▸ **YOUR OBJECTIVE**:
Your answer should be the lines of the data below that contain "ParseCommandLineArguments".

▸ **DATASET RECORDS**:

(** X27.  The csolution file of a command line with a positional argument
    is the value of [--solution] when this option is given, and the last
    positional argument of the pattern of csolution files otherwise.  When
    it is not empty and no such file exists, the parsing of a new
    [ProjMgr] returns [ERROR] with the one message "csolution file was not
    found" on this file, whatever else is given: too many arguments, a
    help request and the load policy are not looked at.  The worker has
    been handed the flags by then, and nothing else: neither a root
    directory nor a load policy. *)
Theorem missing_csolution_file (parseResult : ParseResult) :
  let file :=
    if given parseResult "solution" then as_string parseResult "solution"
    else default "" (last (List.filter (is_csolution P)
                                       (as_strings parseResult "positional"))) in
  given parseResult "positional" = true ->
  is_empty file = false ->
  Exists E file = false ->
  let parsing := ParseCommandLineArguments E C P S (inr parseResult) (ProjMgr_init E) in
  parsing.1 = ERROR /\
  out parsing.2 = [LogError file "csolution file was not found"] /\
  m_csolutionFile (opts parsing.2) = file /\
  m_worker parsing.2 =
    w_call (flags_handed_over S (opts parsing.2)) (m_worker (ProjMgr_init E)).
Proof.
  intros file Hpositional Hfile Hexists. cbv zeta.
  unfold ParseCommandLineArguments. run_pm. rewrite Hpositional.
  cbn [opts set_opts set_worker m_worker].
  match goal with
  | |- context [AssignPositionalArguments ?c ?l ?o] =>
      pose proof (AssignPositionalArguments_csolutionFile c l o) as Hassigned;
      pose proof (AssignPositionalArguments_flags c l o) as Hflags;
      set (o0 := o) in *;
      set (o1 := AssignPositionalArguments c l o0) in *
  end.
  change (m_csolutionFile o0) with "" in Hassigned.
  cbv zeta in Hflags. destruct Hflags as (Hf1 & Hf2 & Hf3 & Hf4 & Hf5).
  subst file.
  destruct (given parseResult "solution"); cbv beta iota; cbn [opts set_opts];
    cbn [m_csolutionFile set_solution];
    rewrite ?Hassigned, Hfile, Hexists; cbn [negb]; cbv beta iota;
    cbn [fst snd out opts m_worker set_out set_opts set_worker ProjMgr_init app
         m_csolutionFile set_solution];
    rewrite ?Hassigned;
    (split; [reflexivity|]); (split; [reflexivity|]); (split; [reflexivity|]);
    unfold flags_handed_over, w_call;
    cbn [m_checkSchema m_verbose m_debug m_dryRun m_relativePaths set_solution
         w_internal set_w_internal];
    rewrite ?Hf1, ?Hf2, ?Hf3, ?Hf4, ?Hf5; reflexivity.
Qed.

End CsolutionFile.

(* ===================================================================== *)
(** ** The further statements on the sample solution *)
(* ===================================================================== *)

(** The three toolchains listed by the sample worker give two entries,
    AC6 before GCC; in verbose mode the entry of GCC names its environment
    variable with the dots of the version replaced. *)
Example sample_toolchain_entries :
  toolchainsSet false SampleCommands.toolchains = ["AC6@6.16.0" +:+ newline;
                                                   "GCC@10.3.1" +:+ newline] /\
  toolchainEntry true (mkToolchainItem "GCC" "10.3.1" "" "/opt/gcc" "") =
    "GCC@10.3.1" +:+ newline +:+
    "  Environment: GCC_TOOLCHAIN_10_3_1" +:+ newline +:+
    "  Toolchain: /opt/gcc" +:+ newline.
Proof. split; vm_compute; reflexivity. Qed.

(** [csolution demo.csolution.yml list packs extra]: the csolution file
    may come first, and the fourth argument is dropped. *)
Example sample_positional_arguments :
  let o := AssignPositionalArguments SampleCommands.ends_with_csolution_yml
             ["demo.csolution.yml"; "list"; "packs"; "extra"] Options_init in
  (m_csolutionFile o, m_command o, m_args o) = ("demo.csolution.yml", "list", "packs").
Proof. vm_compute. reflexivity. Qed.

(** [csolution list toolchains]: the entries are written although the
    worker reports a failure. *)
Example sample_list_toolchains :
  let run := RunListToolchains Sample.ext SampleCommands.listing
               (Sample.manager (Sample.options "" "list" "toolchains" [] false false false)) in
  run.1 = false /\ cout_lines (out run.2) = ["AC6@6.16.0"; "GCC@10.3.1"].
Proof. split; vm_compute; reflexivity. Qed.

Lemma PopulateContexts_success_witness :
  PopulateContexts Sample.ext Sample.convert = (true, Sample.convert_populated) /\
  exists cs evs,
    ParseCsolution Sample.ext (m_csolutionFile (opts Sample.convert))
      (m_checkSchema (opts Sample.convert)) (m_frozenPacks (opts Sample.convert)) = Some cs /\
    m_csolutionFile (opts Sample.convert) <> "" /\
    m_parser Sample.convert_populated = mkParser cs /\
    NoDup (map (filename Sample.ext) (cprojects cs)) /\
    forallb (cproject_parsed Sample.ext (opts Sample.convert)) (cprojects cs) = true /\
    out Sample.convert_populated = out Sample.convert ++ evs /\
    add_calls evs =
      map (fun d => (d, descriptorFileOf Sample.ext (opts Sample.convert) d)) (contexts cs).
Proof.
  assert (H : PopulateContexts Sample.ext Sample.convert = (true, Sample.convert_populated))
    by (vm_compute; reflexivity).
  exact (conj H (PopulateContexts_success Sample.ext _ _ H)).
Defined.

Lemma Configure_pointers_valid_witness :
  reaches_processing Sample.ext Sample.convert Sample.convert_populated
                     Sample.convert_selected /\
  Forall (fun k => is_Some (w_contexts (m_worker (Configure Sample.ext Sample.convert).2) !! k))
         (m_allContexts (Configure Sample.ext Sample.convert).2) /\
  m_processedContexts (Configure Sample.ext Sample.convert).2
    `sublist_of` m_allContexts (Configure Sample.ext Sample.convert).2 /\
  forall k, is_Some (w_contexts (m_worker Sample.convert_selected) !! k) ->
            is_Some (w_contexts (m_worker (Configure Sample.ext Sample.convert).2) !! k).
Proof.
  assert (H : reaches_processing Sample.ext Sample.convert Sample.convert_populated
                                 Sample.convert_selected)
    by (split; vm_compute; reflexivity).
  exact (conj H (Configure_pointers_valid Sample.ext _ _ _ H)).
Defined.

Lemma updateRte_updates_processed_witness :
  m_updateRteFiles (opts SampleCommands.convert_configured) = true /\
  NoDup (m_processedContexts SampleCommands.convert_configured) /\
  out (updateRte Sample.ext SampleCommands.convert_configured).2 =
    out SampleCommands.convert_configured ++
    map (fun k => EvUpdateRte
                    (name (deref Sample.ext (m_worker SampleCommands.convert_configured) k)))
        (List.filter (has_rteActiveProject Sample.ext SampleCommands.convert_configured)
                     (m_processedContexts SampleCommands.convert_configured)) /\
  forall k, deref Sample.ext (m_worker (updateRte Sample.ext SampleCommands.convert_configured).2) k =
            if bool_decide (k ∈ m_processedContexts SampleCommands.convert_configured)
            then updated_item Sample.ext
                   (deref Sample.ext (m_worker SampleCommands.convert_configured) k)
            else deref Sample.ext (m_worker SampleCommands.convert_configured) k.
Proof.
  assert (H1 : m_updateRteFiles (opts SampleCommands.convert_configured) = true)
    by (vm_compute; reflexivity).
  assert (H2 : NoDup (m_processedContexts SampleCommands.convert_configured))
    by (apply (bool_decide_unpack _); vm_compute; exact I).
  exact (conj H1 (conj H2 (updateRte_updates_processed Sample.ext _ H1 H2))).
Defined.

Lemma RunConfigure_no_update_rte_witness :
  m_updateRteFiles (opts SampleCommands.update_rte_skipped) = false /\
  RunConfigure Sample.ext SampleCommands.update_rte_skipped =
  Configure Sample.ext SampleCommands.update_rte_skipped.
Proof.
  assert (H : m_updateRteFiles (opts SampleCommands.update_rte_skipped) = false)
    by reflexivity.
  exact (conj H (RunConfigure_no_update_rte Sample.ext _ H)).
Defined.

Lemma ProcessCommands_rejects_unknown_witness :
  ~ (m_command (opts SampleCommands.build) = "list" /\
     m_args (opts SampleCommands.build) ∈
       ["packs"; "boards"; "devices"; "components"; "configs"; "dependencies";
        "contexts"; "generators"; "layers"; "toolchains"; "environment"] \/
     m_command (opts SampleCommands.build) ∈ ["update-rte"; "convert"; "run"]) /\
  ProcessCommands Sample.ext SampleCommands.build =
    (ERROR,
     set_out (out SampleCommands.build ++
       [LogError ""
          (if String.eqb (m_command (opts SampleCommands.build)) "list" then
             if String.eqb (m_args (opts SampleCommands.build)) ""
             then "list <args> was not specified"
             else "list <args> was not found"
           else "<command> was not found")]) SampleCommands.build).
Proof.
  assert (H : ~ (m_command (opts SampleCommands.build) = "list" /\
     m_args (opts SampleCommands.build) ∈
       ["packs"; "boards"; "devices"; "components"; "configs"; "dependencies";
        "contexts"; "generators"; "layers"; "toolchains"; "environment"] \/
     m_command (opts SampleCommands.build) ∈ ["update-rte"; "convert"; "run"])).
  { intros [[Hlist _]|Hin]; [discriminate|].
    exact (bool_decide_eq_false_1
             (m_command (opts SampleCommands.build) ∈ ["update-rte"; "convert"; "run"])
             eq_refl Hin). }
  exact (conj H (ProcessCommands_rejects_unknown Sample.ext _ H)).
Defined.

Lemma commands_without_csolution_witness :
  m_csolutionFile (opts SampleCommands.list_dependencies_alone) = "" /\
  let pm := SampleCommands.list_dependencies_alone in
  let refused : bool * ProjMgr nat nat :=
    (false, set_out (out pm ++ [LogError "" "input yml files were not specified"]) pm) in
  Configure Sample.ext pm = refused /\
  RunListContexts Sample.ext pm = refused /\
  RunListDependencies Sample.ext SampleCommands.listing pm = refused /\
  RunListGenerators Sample.ext SampleCommands.listing pm = refused /\
  RunCodeGenerator Sample.ext SampleCommands.listing pm =
    (if is_empty (m_codeGenerator (opts pm)) then
       (false,
        set_out (out pm ++ [LogError "" "generator identifier was not specified"]) pm)
     else refused) /\
  PopulateAndSelect Sample.ext true pm =
    callParseContextSelection Sample.ext (m_context (opts pm)) false pm.
Proof.
  assert (H : m_csolutionFile (opts SampleCommands.list_dependencies_alone) = "")
    by reflexivity.
  exact (conj H (commands_without_csolution Sample.ext SampleCommands.listing _ H)).
Defined.

Lemma Configure_verbose_info_witness :
  reaches_processing Sample.ext Sample.convert Sample.convert_populated
                     Sample.convert_selected /\
  let configFiles := ListConfigFiles Sample.ext (m_worker (Configure Sample.ext Sample.convert).2) in
  exists evs,
    out (Configure Sample.ext Sample.convert).2 = out Sample.convert_selected ++ evs /\
    infos evs =
      (if m_verbose (opts Sample.convert) && negb (is_nil configFiles) then
         [("", "config files for each component:" +:+
               String.concat ""
                 (map (fun configFile => newline +:+ "  " +:+ configFile) configFiles))]
       else []).
Proof.
  assert (H : reaches_processing Sample.ext Sample.convert Sample.convert_populated
                                 Sample.convert_selected)
    by (split; vm_compute; reflexivity).
  exact (conj H (Configure_verbose_info Sample.ext _ _ _ H)).
Defined.

(** [csolution list packs -h] shows the help of the command, [csolution
    list -h] is an error. *)
Example sample_help :
  (PrintUsage SampleCommands.console CommandLine.optionsDict "list" "packs"
              Sample.list_layers_alone).1 = true /\
  cout_lines (out (PrintUsage SampleCommands.console CommandLine.optionsDict "list" "packs"
                              Sample.list_layers_alone).2) =
    ["csolution: Project Manager 2.2.1 (C) 2023 Arm Ltd. and Contributors";
     "csolution list packs [csolution.yml]"] /\
  (PrintUsage SampleCommands.console CommandLine.optionsDict "list" ""
              Sample.list_layers_alone).1 = false.
Proof. repeat split; vm_compute; reflexivity. Qed.

Lemma PrintUsage_known_commands_witness :
  no_space "list" = true /\
  let C := SampleCommands.console in
  let cmd := "list" in
  let subCmd := "packs" in
  let pm := Sample.list_layers_alone in
  let shown := PrintUsage C CommandLine.optionsDict cmd subCmd pm in
  (shown.1 = true <->
   (cmd = "" /\ subCmd = "") \/
   (cmd = "list" /\
    subCmd ∈ ["packs"; "boards"; "devices"; "components"; "configs"; "dependencies";
              "contexts"; "generators"; "layers"; "toolchains"; "environment"]) \/
   (cmd ∈ ["update-rte"; "convert"; "run"] /\ subCmd = "")) /\
  exists evs,
    shown.2 = set_out (out pm ++ evs) pm /\
    (if shown.1 then
       exists text,
         cout_lines evs =
           ["csolution: Project Manager " +:+ VERSION_STRING C +:+ " " +:+
            COPYRIGHT_NOTICE C; text]
     else
       evs = [LogError ""
                ("'" +:+ (cmd +:+ (if is_empty subCmd then "" else " " +:+ subCmd)) +:+
                 "' is not a valid command. See 'csolution --help'.")]).
Proof.
  assert (H : no_space "list" = true) by reflexivity.
  exact (conj H (PrintUsage_known_commands SampleCommands.console "list" "packs"
                   Sample.list_layers_alone H)).
Defined.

▸ **SOLVED EXERCISE**:
  let parsing := ParseCommandLineArguments E C P S (inr parseResult) (ProjMgr_init E) in
  unfold ParseCommandLineArguments. run_pm. rewrite Hpositional.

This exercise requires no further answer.